PlayStation maker pumps the brakes to focus on quality, CEO says
Shortly after Sony acquired Destiny developer Bungie, the PlayStation maker announced an ambitious plan to launch “more than 10 live-service games” by the end of Sony’s 2025 fiscal year. A year later, that plan became slightly more clear: Sony wanted 12 live-service games on PlayStation by then.
But according to an update from Sony president, COO, and CFO Hiroki Totoki, the company now plans to have just six online multiplayer games released by the end of Sony’s 2025 fiscal year, which will end on March 31, 2026. The rest will come later, Totoki said during Sony’s earnings presentation Q&A session (via VGC) on Thursday.
Totoki said, in comments translated to English, that Sony still has 12 live-service titles planned, but that the company is currently reviewing them in order “to meet gamers’ expectations” and to ensure that those games “will be played and liked for a long time.”
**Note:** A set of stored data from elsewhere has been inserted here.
(* ===== verification/InterfaceInvariant.v ===== *)
(** * The neighbours in every state (net/DefaultInterfaceController.c)

    The rows of the map are the peers that are in memory, each has a slot of the
    switch to itself, if it got one, and its label names that slot. Operations
    that only send or change sessions and states leave all this alone ([alike]);
    what changes it are a new peer, a merge, and a peer that goes. *)
From stdpp Require Import gmap.
From S2P Require Import Prelude Memory Endian Bits NumberCompress Headers Message NaCl CryptoAuth Address LabelSplicer SwitchCore Map Pinger SwitchPinger DHT InterfaceController.
Open Scope Z_scope.

Create HintDb sends.

Section invariant.
  Context {P : Platform} {N : NaCl} {R : RandomSource} {Wi : Wires}.
  #[local] Existing Instance pointer_key.
  #[local] Existing Instance pointer_key_laws.

(** ** Steps that keep peers where they are *)

(** What does not change of a peer while nothing is heard of it. *)
Definition place (p : IFCPeer) : Iface * Z * Z * bool * Z :=
  (p.(external), p.(switchLabel), p.(peer_handle), p.(transient), p.(timeOfLastMessage)).
Definition limits (d : InterfaceController) : Z * Z := (d.(pingAfterMilliseconds), d.(forgetAfterMilliseconds)).

Record alike (d d' : InterfaceController) : Prop := {
  alike_peers : forall ep, place <$> d'.(peers) !! ep = place <$> d.(peers) !! ep;
  alike_map : d'.(peerMap) = d.(peerMap);
  alike_core : d'.(switchCore) = d.(switchCore);
  alike_ca : d'.(ca) = d.(ca);
  alike_time : d'.(milliseconds) = d.(milliseconds) /\ d'.(seconds) = d.(seconds);
  alike_limits : limits d' = limits d
}.

#[export] Instance alike_preorder : PreOrder alike.
Proof.
  split; [split; done|]. intros a b c [H1 H2 H3 H4 [H5 H6] H7] [K1 K2 K3 K4 [K5 K6] K7]. split; [|congruence..|split; congruence|congruence].
  intros ep. rewrite K1. apply H1.
Qed.

Lemma alike_lookup d d' ep p : alike d d' -> d.(peers) !! ep = Some p -> exists p', d'.(peers) !! ep = Some p' /\ place p' = place p.
Proof.
  intros H Hp. pose proof (alike_peers d d' H ep) as E. rewrite Hp in E. destruct (d'.(peers) !! ep) as [p'|] eqn:Hp'; [|done].
  injection E as E. exists p'. split; [done|]. unfold place. congruence.
Qed.

Lemma alike_put d ep p p' : d.(peers) !! ep = Some p -> place p' = place p ->
  alike d (with_peers (<[ep := p']> d.(peers)) d.(peerMap) d).
Proof.
  intros Hp E. split; try done. intros k. cbn [with_peers peers]. destruct (decide (k = ep)) as [->|Hne].
  - rewrite lookup_insert_eq, Hp. cbn. congruence.
  - rewrite lookup_insert_ne by done. done.
Qed.

Lemma alike_rng d r : alike d (with_rng r d).
Proof. split; done. Qed.
Lemma alike_pinger d sp n : alike d (with_pinger sp n d).
Proof. split; done. Qed.
Lemma alike_output d o : alike d (with_output o d).
Proof. split; done. Qed.

(** ** Rules *)
Definition sends {A} (m : M InterfaceController A) : Prop := forall d, wlp m (fun _ d' => alike d d') d.

Lemma sends_mono {A B} (m : M InterfaceController A) (k : A -> M InterfaceController B) : sends m -> (forall a, sends (k a)) -> sends (m ≫= k).
Proof.
  intros Hm Hk d. apply wlp_bind. eapply wlp_mono; [apply Hm|]. intros a d1 H1. eapply wlp_mono; [apply Hk|].
  intros b d2 H2. cbn in *. etransitivity; [exact H1|exact H2].
Qed.
Lemma sends_ret {A} (a : A) : sends (mret a).
Proof. intros d. apply wlp_ret. reflexivity. Qed.
Lemma sends_lift {A} (x : option A) : sends (lift x).
Proof. intros d. apply wlp_lift. reflexivity. Qed.
Lemma sends_gets {A} (f : InterfaceController -> A) : sends (gets f).
Proof. intros d. apply wlp_gets. reflexivity. Qed.
Lemma sends_abort {A} : sends (A := A) abort.
Proof. intros d. apply wlp_abort. Qed.
Lemma sends_emit o : sends (emit o).
Proof. intros d. apply wlp_modify, alike_output. Qed.
Lemma sends_rng r : sends (modify (with_rng r)).
Proof. intros d. apply wlp_modify, alike_rng. Qed.
Lemma sends_pinger sp n : sends (modify (with_pinger sp n)).
Proof. intros d. apply wlp_modify, alike_pinger. Qed.
Lemma sends_count : sends (modify (fun d => with_pinger d.(switchPinger) (u32 (d.(pingCount) + 1)) d)).
Proof. intros d. apply wlp_modify, alike_pinger. Qed.

Lemma wlp_peer {A} ep (k : IFCPeer -> M InterfaceController A) Q d :
  (forall p, d.(peers) !! ep = Some p -> wlp (k p) Q d) -> wlp (peer ep ≫= k) Q d.
Proof. intros H. apply wlp_bind. unfold peer. apply wlp_bind, wlp_gets, wlp_lift. exact H. Qed.

Lemma run_peer {A} d ep p (k : IFCPeer -> M InterfaceController A) : d.(peers) !! ep = Some p -> (peer ep ≫= k) d = k p d.
Proof. intros Hp. unfold peer. run_steps. rewrite Hp. done. Qed.

Lemma wlp_put {A} ep p (k : unit -> M InterfaceController A) Q d :
  wlp (k tt) Q (with_peers (<[ep := p]> d.(peers)) d.(peerMap) d) -> wlp (put_peer ep p ≫= k) Q d.
Proof. intros H. apply wlp_bind, wlp_modify, H. Qed.

Lemma wlp_alike {A} (m : M InterfaceController A) Q d : sends m -> (forall a d', alike d d' -> Q a d') -> wlp m Q d.
Proof. intros Hm H. eapply wlp_mono; [apply Hm|]. exact H. Qed.

(** What comes after a step that keeps peers in place. *)
Lemma wlp_after {A} (m : M InterfaceController A) d d1 : alike d d1 -> sends m -> wlp m (fun _ d' => alike d d') d1.
Proof. intros H Hm. eapply wlp_alike; [exact Hm|]. intros a d' H'. etransitivity; [exact H|exact H']. Qed.

Lemma sends_peer {A} ep (k : IFCPeer -> M InterfaceController A) :
  (forall p d, d.(peers) !! ep = Some p -> wlp (k p) (fun _ d' => alike d d') d) -> sends (peer ep ≫= k).
Proof. intros H d. apply wlp_peer. intros p Hp. apply H, Hp. Qed.

#[local] Hint Resolve sends_ret sends_lift sends_gets sends_abort sends_emit sends_rng sends_pinger sends_count : sends.
#[local] Ltac sends_steps := repeat (first [solve [auto with sends nocore] | apply sends_mono; [|intros ?] | case_match]).

Lemma sends_getState ep : sends (getState ep).
Proof.
  apply sends_peer. intros p d Hp. apply wlp_bind, wlp_gets. cbn [id]. destruct (CryptoAuth_getState _ _ _) as [w s].
  apply wlp_put, wlp_ret. by eapply alike_put.
Qed.
#[local] Hint Resolve sends_getState : sends.

Lemma sends_become ep s : sends (become ep s).
Proof. apply sends_peer. intros p d Hp. apply wlp_modify. by eapply alike_put. Qed.
#[local] Hint Resolve sends_become : sends.

Lemma sends_events ext events : forall code, sends (send_events ext events code).
Proof. induction events as [|e events IH]; intros code; cbn [send_events]; [sends_steps|]. destruct e; sends_steps. Qed.
#[local] Hint Resolve sends_events : sends.

Lemma sends_sendFromSwitch ep msg : sends (sendFromSwitch ep msg).
Proof.
  apply sends_peer. intros p d Hp. apply wlp_bind, wlp_gets. cbn [id]. apply wlp_bind, wlp_lift. intros [[[w r] events] result] _.
  apply wlp_put. eapply wlp_after; [by eapply alike_put|]. sends_steps.
Qed.
#[local] Hint Resolve sends_sendFromSwitch : sends.

Lemma sends_send_all sent : sends (send_all sent).
Proof.
  induction sent as [|[f m] sent IH]; cbn [send_all]; sends_steps.
Qed.
#[local] Hint Resolve sends_send_all : sends.

Lemma sends_into_switch i msg : sends (into_switch i msg).
Proof. unfold into_switch. sends_steps. Qed.
#[local] Hint Resolve sends_into_switch : sends.

Lemma sends_peer_into_switch ep msg : sends (peer_into_switch ep msg).
Proof. apply sends_peer. intros p d Hp. eapply wlp_after; [reflexivity|]. sends_steps. Qed.
#[local] Hint Resolve sends_peer_into_switch : sends.

Lemma sends_ping ep : sends (ping_peer ep).
Proof.
  apply sends_peer. intros p d Hp. eapply wlp_after; [reflexivity|]. apply sends_mono; [apply sends_gets|]. intros d1.
  destruct (SwitchPinger_newPing _ _ _ _ _ _) as [sp i]. sends_steps.
Qed.
#[local] Hint Resolve sends_ping : sends.

(** A peer that was given back is not there to be pinged. *)
Lemma freed_ping ep d : wlp (_ ← free_external ep; ping_peer ep) (fun _ _ => False) d.
Proof.
  apply wlp_bind, wlp_peer. intros p Hp. apply wlp_bind, wlp_mono with (Q := fun _ _ => True).
  { unfold wlp. destruct (closeInterface ep d) as [[[] d1]|]; done. }
  intros _ d1 _. apply wlp_bind, wlp_modify, wlp_bind, wlp_modify, wlp_modify. cbn. unfold ping_peer. apply wlp_peer. cbn. intros q.
  rewrite lookup_delete_eq. done.
Qed.

Lemma sends_check ep : sends (check_peer ep).
Proof.
  apply sends_peer. intros p d Hp. apply wlp_bind, wlp_gets. cbn [id]. repeat case_match; try (apply wlp_ret; reflexivity).
  - eapply wlp_mono; [apply freed_ping|]. done.
  - apply wlp_put. eapply wlp_after; [by eapply alike_put|]. apply sends_ping.
  - eapply wlp_after; [reflexivity|]. apply sends_ping.
Qed.
#[local] Hint Resolve sends_check : sends.

Lemma sends_pingCallback : sends pingCallback.
Proof.
  assert (forall n i, sends (pingCallback_loop n i)) as Hl.
  { induction n as [|n IH]; intros i; cbn [pingCallback_loop]; sends_steps. }
  unfold pingCallback. sends_steps.
Qed.
#[local] Hint Resolve sends_pingCallback : sends.

Lemma sends_response r : sends (onPingResponse r).
Proof.
  unfold onPingResponse. destruct (sr_result r); [|solve [sends_steps]..]. apply sends_peer. intros p d Hp. eapply wlp_after; [reflexivity|]. sends_steps.
Qed.
#[local] Hint Resolve sends_response : sends.

Lemma sends_pong msg : sends (incomingForPinger msg).
Proof. unfold incomingForPinger. sends_steps. Qed.
#[local] Hint Resolve sends_pong : sends.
“Mid to long term, we want to [expand] this kind of service,” Totoki said. “That’s the unchanged policy of our company.” But he stressed that “quality should be most important” when it comes to launching new live-service games.
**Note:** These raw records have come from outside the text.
Lemma register_ok name callback needs arguments a a' : admin_ok a ->
  Admin_registerFunctionWithArgCount name callback needs arguments a = Some (tt, a') -> admin_ok a'.
Proof.
  intros [H1 H2 H3]. unfold Admin_registerFunctionWithArgCount. destruct (register_args arguments Dict_new) as [d|] eqn:E; [|done].
  rewrite run_some. intros [= <-]. split; [done| |done]. cbn. apply Forall_app. split; [done|]. constructor; [|constructor].
  by apply (register_args_ok arguments []); [constructor|].
Qed.

Lemma ok_same a a' : same_setup a a' -> admin_ok a -> admin_ok a'.
Proof. intros [Hf Hl] [H1 H2 H3]. split; [by rewrite Hl|by rewrite Hf|done]. Qed.

Lemma survives_clear n now a : survives (clearExpiredAddresses_loop n now) a.
Proof.
  revert a. induction n as [|n IH]; intros a; cbn [clearExpiredAddresses_loop]; [apply survives_ret|].
  apply survives_bind; [apply survives_checkAddress|]. intros x a' _. apply IH.
Qed.

Lemma survives_run {A} (m : M Admin A) a x a' : survives m a -> m a = Some (x, a') -> same_setup a a'.
Proof. unfold survives, wp. intros H E. by rewrite E in H. Qed.

Lemma admin_reachable_ok a : answers_requests -> admin_reachable a -> admin_ok a.
Proof.
  intros Hans (l & password & s & ms & a0 & Hl & Hnew & Hsteps). assert (admin_ok a0) as H0.
  { unfold Admin_new in Hnew. set (a1 := {| functions := [] |}) in Hnew. assert (admin_ok a1) as H1 by (split; [exact Hl|constructor|exact Hans]).
    match type of Hnew with match ?m with _ => _ end = _ => idtac | ('(_, _) ← ?m; _) = _ => destruct m as [[[] a2]|] eqn:E; [|done] end.
    injection Hnew as <-. rewrite run_bind in E. destruct (Admin_registerFunctionWithArgCount _ _ _ _ a1) as [[[] a3]|] eqn:E1; [|done].
    eapply register_ok; [|exact E]. by eapply register_ok. }
  clear Hnew. induction Hsteps as [a|a a' a'' Hstep _ IH]; [done|]. apply IH. clear IH. destruct Hstep.
  - by eapply register_ok.
  - destruct (survives_receive process message src request a H H0) as [Hw|[_ E]]; [|congruence]. unfold wp in Hw. rewrite H1 in Hw. eapply ok_same; [apply Hw|done].
  - eapply ok_same; [|done]. by eapply survives_run; [apply survives_sendMessage|].
  - eapply ok_same; [|done]. eapply survives_run; [|exact H]. apply survives_gets, survives_clear.
  - eapply ok_same; [|exact H0]. split; reflexivity.
Qed.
Sony hasn’t confirmed what all 12 titles are, but we know some of them — and we may also know why some of them have slipped beyond Sony’s FY25 target. Developer Naughty Dog is currently developing a new multiplayer experience set in The Last of Us fiction, but that game needs more time before its ready to be shown, the studio said in May. Sony-owned Bungie is also working on a new Marathon game, but the colorful extraction shooter was reportedly recently delayed to at least 2025. There’s also a new multiplayer game based on Guerrilla Games’ Horizon franchise; an “online co-op combat game set in a fantasy London” from PlayStation’s London Studios; Fairgame$, the “AAA multiplayer experience”/heist game from Jade Raymond’s Haven Studios; and Concord, from Firewalk Studios.
The PlayStation maker is right to be cautious about its live-service game projects. 2023 has been particularly rough for live-service games, with titles like Babylon’s Fall, Crossfire X, Gundam Evolution, Vampire: The Masquerade — Bloodhunt, Rumbleverse, and Knockout City being either shuttered or development on them being discontinued. Just recently, Sega also canceled Hyenas, the long-in-development shooter from Total War developer Creative Assembly.